A cycle is set into motion in these children's lives without their consent. But the good news is, we can help break that cycle.

We can help them learn to trust and appropriately attach. We can help them begin to believe they are worthy of love. We can help them learn to negotiate their needs, stand up for themselves, and be confident in who they are.

There was so much information shared on how to do this, and as someone who introduced one of the speakers said, "I don't have enough letters before and after my name" to accurately relay all that they shared.

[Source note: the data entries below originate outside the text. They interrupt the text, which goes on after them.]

(* ===== verification/Composition.v ===== *)
(** * From the IUHD raster to the oviposition composite (lines 434-869)

    The IUHD field of the grid (see [IUHD]) is rasterized (lines 414-431,
    an external algorithm) under the name [RasterizeVectorToRasterUUHD]
    and reclassified into the ten IUHD classes (lines 434-457,
    [reclass_iuhd]).  The oviposition model then computes the roof slopes,
    the land-use and land-cover composites and the overlay with those
    classes ([oviposition_model] of [Pipeline]).  [iuhd_oviposition] runs
    the two parts in the script's order.

    The theorem of this file composes the components' lemmas: on inputs
    in their domains the whole run succeeds into an oviposition
    composite whose valid cells lie in [[1, 9.1]], the range the six heatmap
    bands cover.  The roof raster needs no hypothesis: [r.reclass] writes
    129 on every valid cell, a code of the land-cover table. *)

From stdpp Require Import strings gmap.
From S2P Require Import Prelude Raster Reclassify RasterCalc Mosaic FillNoData GridAligner Heatmap.
From S2P Require Import Pipeline Stages.

(** Lines 434-457. *)
Definition reclass_iuhd :=
  reclass_stage 3 iuhdtable "RasterizeVectorToRasterUUHD" "ReclassifyValuesSimpleIUHD".

Section IUHDToOviposition.
Context `{GdalServices} `{HeatmapServices}.
Variable rreclass_nodata : Q.

(** Lines 434-869 with [useoldheatmaps == 0]. *)
Definition iuhd_oviposition (inBuildbool inDSM : raster) (projwin : window) (o : outputs)
    : py_error + outputs :=
  o ← reclass_iuhd o; oviposition_model rreclass_nodata inBuildbool inDSM projwin o.
End IUHDToOviposition.

(** ** The IUHD classes *)

Lemma iuhdtable_classes : Forall (λ k, 1 <= k <= 10) (map rc_value (classes_of_numbers iuhdtable)).
Proof. apply (bool_decide_unpack _). vm_compute. exact I. Qed.

(** An IUHD in [(-3, 100]] gets a class from 1 to 10. *)
Lemma iuhd_class_range (v : Q) :
  -3 < v <= 100 -> 1 <= default v (reclassify_value IncludeMax (classes_of_numbers iuhdtable) v) <= 10.
Proof.
  intros Hv. apply (chain_class_range (-3)); [reflexivity | apply iuhdtable_classes |].
  change (chain_top (-3) _) with 100.0. lra.
Qed.

(** Written into the UInt32 band of line 454, an IUHD in [[-3, 100]] is a
    class from 1 to 10: the unclassified -3 cannot be written (its
    conversion is undefined). *)
Lemma iuhd_write_class (v w : Q) :
  -3 <= v <= 100 ->
  write_value UInt32 (default v (reclassify_value IncludeMax (classes_of_numbers iuhdtable) v)) = Some w ->
  1 <= w <= 10.
Proof.
  intros Hv Hw. destruct (Qlt_le_dec (-3) v) as [Hlt|Hle].
  - apply (write_value_between UInt32 1 10 _ _ (iuhd_class_range v ltac:(lra)) Hw).
  - assert (Hn : reclassify_value IncludeMax (classes_of_numbers iuhdtable) v = None)
      by (apply (chain_unmatched_iff (-3.0)); [reflexivity | left; lra]).
    rewrite Hn in Hw. cbn [default] in Hw. rewrite (proj2 (write_uint32_None v)) in Hw by lra. done.
Qed.

(** The reclassification of lines 434-457 stores a raster whose valid
    cells are the images of the rasterized IUHD's. *)
Lemma reclass_iuhd_valid (P : Q -> Prop) (lo : Q) (o o1 : outputs) :
  (forall v w, P v -> write_value UInt32 (default v (reclassify_value IncludeMax (classes_of_numbers iuhdtable) v)) = Some w ->
     lo <= w <= 10) ->
  reclass_iuhd o = inr o1 ->
  (forall r, o !! "RasterizeVectorToRasterUUHD" = Some r -> valid_in P r) ->
  exists r', o1 = store "ReclassifyValuesSimpleIUHD" r' o /\ valid_in (λ v, lo <= v <= 10) r'.
Proof.
  unfold reclass_iuhd, reclass_stage. intros HP (x & Hx & Hc)%sum_bind_inr Hin.
  apply sum_bind_inr in Hc as (r' & Hr & [= <-]). apply lift_error_inr in Hr. apply get_inr in Hx.
  exists r'. split; [done|].
  apply (reclassify_script_valid 3 UInt32 iuhdtable x r' P); [done | done | done | by apply Hin | exact HP].
Qed.

(** ** The frames of the roof and heatmap stages *)

(** The names [roof_stages] stores. *)
Definition roof_keys : list string :=
  ["SlopeOfRooftopstemp"; "SlopeOfRooftops"; "WarpReprojectTestingAllSlopesTo10mRes";
   "RasterCalculatorSetsSlopes8ToNodata"; "ReclassifyValuesRangeReclassifiesSlopes8"].

Lemma store_lookup_ne (k k' : string) (r : raster) (o : outputs) :
  k <> k' -> store k r o !! k' = o !! k'.
Proof. intros Hne. unfold store. by rewrite lookup_insert_ne. Qed.

Section Frames.
Context `{GdalServices} `{HeatmapServices}.

Lemma roof_stages_frame (nd : Q) (inBuildbool inDSM : raster) (projwin : window) (o o2 : outputs) :
  roof_stages nd inBuildbool inDSM projwin o = inr o2 ->
  (forall k, k ∉ roof_keys -> o2 !! k = o !! k) /\
  exists x, o2 !! "ReclassifyValuesRangeReclassifiesSlopes8" = Some (rreclass 0 90 129 nd x).
Proof.
  unfold roof_stages. intros Hc.
  read_step Hc. bind_step Hc. read_step Hc. read_step Hc. bind_step Hc. read_step Hc.
  injection Hc as <-. split.
  - intros k Hk. unfold roof_keys in Hk. rewrite !not_elem_of_cons in Hk.
    destruct Hk as (H1 & H2 & H3 & H4 & H5 & _). by rewrite !store_lookup_ne.
  - eexists. unfold store. by rewrite lookup_insert_eq.
Qed.

Lemma heatmap_stage_frame (projwin : window) (o o' : outputs) :
  heatmap_stage projwin o = inr o' -> o' !! "WMCAOviposition" = o !! "WMCAOviposition".
Proof.
  unfold heatmap_stage. intros (x & _ & Hc)%sum_bind_inr. apply sum_bind_inr in Hc as (h & _ & [= <-]).
  by rewrite store_lookup_ne.
Qed.
End Frames.

(** ** The composite from the clipped inputs *)

Lemma lc_covered_roof : lc_covered 129.
Proof. right. exists 4. reflexivity. Qed.

Section Range.
Context `{GdalServices} `{HeatmapServices}.

(** Lines 434-869 on a rasterized IUHD whose valid cells satisfy [P], when
    the IUHD table sends [P] into [[lo, 10]]. *)
Lemma iuhd_oviposition_valid (P : Q -> Prop) (lo nd : Q) (inBuildbool inDSM : raster) (projwin : window)
    (o o' : outputs) :
  (forall v w, P v -> write_value UInt32 (default v (reclassify_value IncludeMax (classes_of_numbers iuhdtable) v)) = Some w ->
     lo <= w <= 10) ->
  iuhd_oviposition nd inBuildbool inDSM projwin o = inr o' ->
  (forall k r, k ∈ lu_keys -> o !! k = Some r -> valid_in (λ v, -1 < v <= 16) r) ->
  (forall r, o !! "ClipLandcover" = Some r -> valid_in lc_covered r) ->
  (forall r, o !! "RasterizeVectorToRasterUUHD" = Some r -> valid_in P r) ->
  exists w, o' !! "WMCAOviposition" = Some w /\ valid_in (λ z, 0.9 + 0.1 * lo <= z <= 9.1) w.
Proof.
  unfold iuhd_oviposition, oviposition_model. intros HP (o1 & H1 & Hc)%sum_bind_inr Hlu Hlc Hiuhd.
  apply sum_bind_inr in Hc as (o2 & H2 & Hc). apply sum_bind_inr in Hc as (o3 & H3 & H4).
  destruct (reclass_iuhd_valid P lo o o1 HP H1 Hiuhd) as (ri & -> & Hri).
  destruct (roof_stages_frame _ _ _ _ _ _ H2) as [Hframe [x Hx]].
  destruct (composite_stages_valid_lo lo o2 o3 H3) as (w & Hw & Hwv).
  - intros k r Hk Hr. apply list_elem_of_In in Hk. cbn [In lu_keys] in Hk.
    destruct_or! Hk; subst k; rewrite Hframe, store_lookup_ne in Hr by (done || names_sub);
      (eapply Hlu; [|exact Hr]; names_sub).
  - intros k r Hk Hr. apply list_elem_of_In in Hk. cbn [In lc_keys] in Hk. destruct_or! Hk; subst k.
    + rewrite Hframe, store_lookup_ne in Hr by (done || names_sub). by apply Hlc.
    + rewrite Hx in Hr. injection Hr as <-. eapply all_cells_impl; [apply rreclass_valid|].
      intros v Hv Hnd. rewrite (Hv Hnd). apply lc_covered_roof.
  - intros r Hr. rewrite Hframe in Hr by names_sub. unfold store in Hr.
    rewrite lookup_insert_eq in Hr. by injection Hr as <-.
  - exists w. split; [by rewrite (heatmap_stage_frame _ _ _ H4) | exact Hwv].
Qed.

(** C8: lines 434-869 composed: when the land-use rasters hold
    values in [(-1, 16]], the clipped land cover values the land-cover
    table classifies (or 0), and the rasterized IUHD values in [(-3, 100]],
    every valid cell of the oviposition composite lies in [[1, 9.1]].  The
    IUHD reclassification turns the IUHD into classes 1 to 10, the roof
    slopes into 129, and the composite's own lemma does the rest. *)
Theorem iuhd_oviposition_range (nd : Q) (inBuildbool inDSM : raster) (projwin : window)
    (o o' : outputs) :
  iuhd_oviposition nd inBuildbool inDSM projwin o = inr o' ->
  (forall k r, k ∈ lu_keys -> o !! k = Some r -> valid_in (λ v, -1 < v <= 16) r) ->
  (forall r, o !! "ClipLandcover" = Some r -> valid_in lc_covered r) ->
  (forall r, o !! "RasterizeVectorToRasterUUHD" = Some r -> valid_in (λ v, -3 < v <= 100) r) ->
  exists w, o' !! "WMCAOviposition" = Some w /\ valid_in (λ z, 1 <= z <= 9.1) w.
Proof.
  intros Hc Hlu Hlc Hiuhd.
  destruct (iuhd_oviposition_valid (λ v, -3 < v <= 100) 1 nd inBuildbool inDSM projwin o o'
              (λ v w Hv, iuhd_write_class v w ltac:(cbv beta in Hv; lra)) Hc Hlu Hlc Hiuhd)
    as (w & Hw & Hv).
  exists w. split; [done|]. eapply all_cells_impl; [exact Hv|]. intros z Hz Hnd. specialize (Hz Hnd). cbv beta in *. lra.
Qed.
End Range.

(** ** A run on one pixel *)

(** One-pixel stand-ins for the GDAL and heatmap algorithms: a constant
    slope of 5 degrees, a density equal to the number of points, a warp
    that keeps the first pixel. *)
#[local] Instance flat_gdal : GdalServices := {
  gdal_open _ := px 0; proximity r := r; clip_extent _ r := r; slope _ := px 5
}.

#[local] Instance point_count_heatmaps : HeatmapServices := {
  kde p pts := mkRaster [[inject_Z (Z.of_nat (length pts))]] None (mkGeo 650000 10 0 6640000 0 (-10));
  warp p w r := mkRaster [[default 0 (cell (cells r) 0 0)]] None (mkGeo 650000 10 0 6640000 0 (-10))
}.

(** The dictionary at line 434: land use 1 in the first land-use layer,
    land cover 61, rasterized IUHD 50. *)
Definition iuhd_sample : outputs :=
  store_all (lu_keys ++ ["ClipLandcover"; "RasterizeVectorToRasterUUHD"])
    [px 1; px 0; px 0; px 0; px 0; px 61; px 50] ∅.

Definition sample_window : window := Window 650000 650100 6640000 6640100 "EPSG:3006".

Lemma iuhd_oviposition_range_witness :
  exists o', iuhd_oviposition 255 (px 1) (px 0) sample_window iuhd_sample = inr o' /\
    exists w, o' !! "WMCAOviposition" = Some w /\ valid_in (λ z, 1 <= z <= 9.1) w.
Proof.
  assert (Hok : match iuhd_oviposition 255 (px 1) (px 0) sample_window iuhd_sample with
                | inl _ => false | inr _ => true end = true) by (vm_compute; reflexivity).
  destruct (iuhd_oviposition 255 (px 1) (px 0) sample_window iuhd_sample) as [e|o'] eqn:E; [done|].
  exists o'. split; [done|].
  apply (iuhd_oviposition_range _ _ _ _ _ _ E).
  - intros k r Hk Hr. apply list_elem_of_In in Hk. cbn [In lu_keys] in Hk. destruct_or! Hk; subst k.
    all: vm_compute in Hr; injection Hr as <-; names_sub.
  - intros r Hr. vm_compute in Hr. injection Hr as <-. unfold valid_in, lc_covered. names_sub.
  - intros r Hr. vm_compute in Hr. injection Hr as <-. names_sub.
Defined.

But this video, this video, and this book, among many other resources would be a great starting point!

One final takeaway that is valuable to any parent is this:


It is so important to take time to connect with each of your kiddos, one-on-one, for at least 10 minutes every day.  Let your child decide what you are going to do during this time and just focus on following their lead and having fun doing what they want to do! This is not a teachable moment, or a time to ask them excessive questions. It's a time to let them know that you WANT to spend time with them.

And when you say your head down on your pillow at night, you go through your kids one by one and ensure that you have taken this time to invest in them. If you realize you missed out on one, get up and go to that child's room and tell them you missed spending time alone with them today. It will be ten minutes well spent.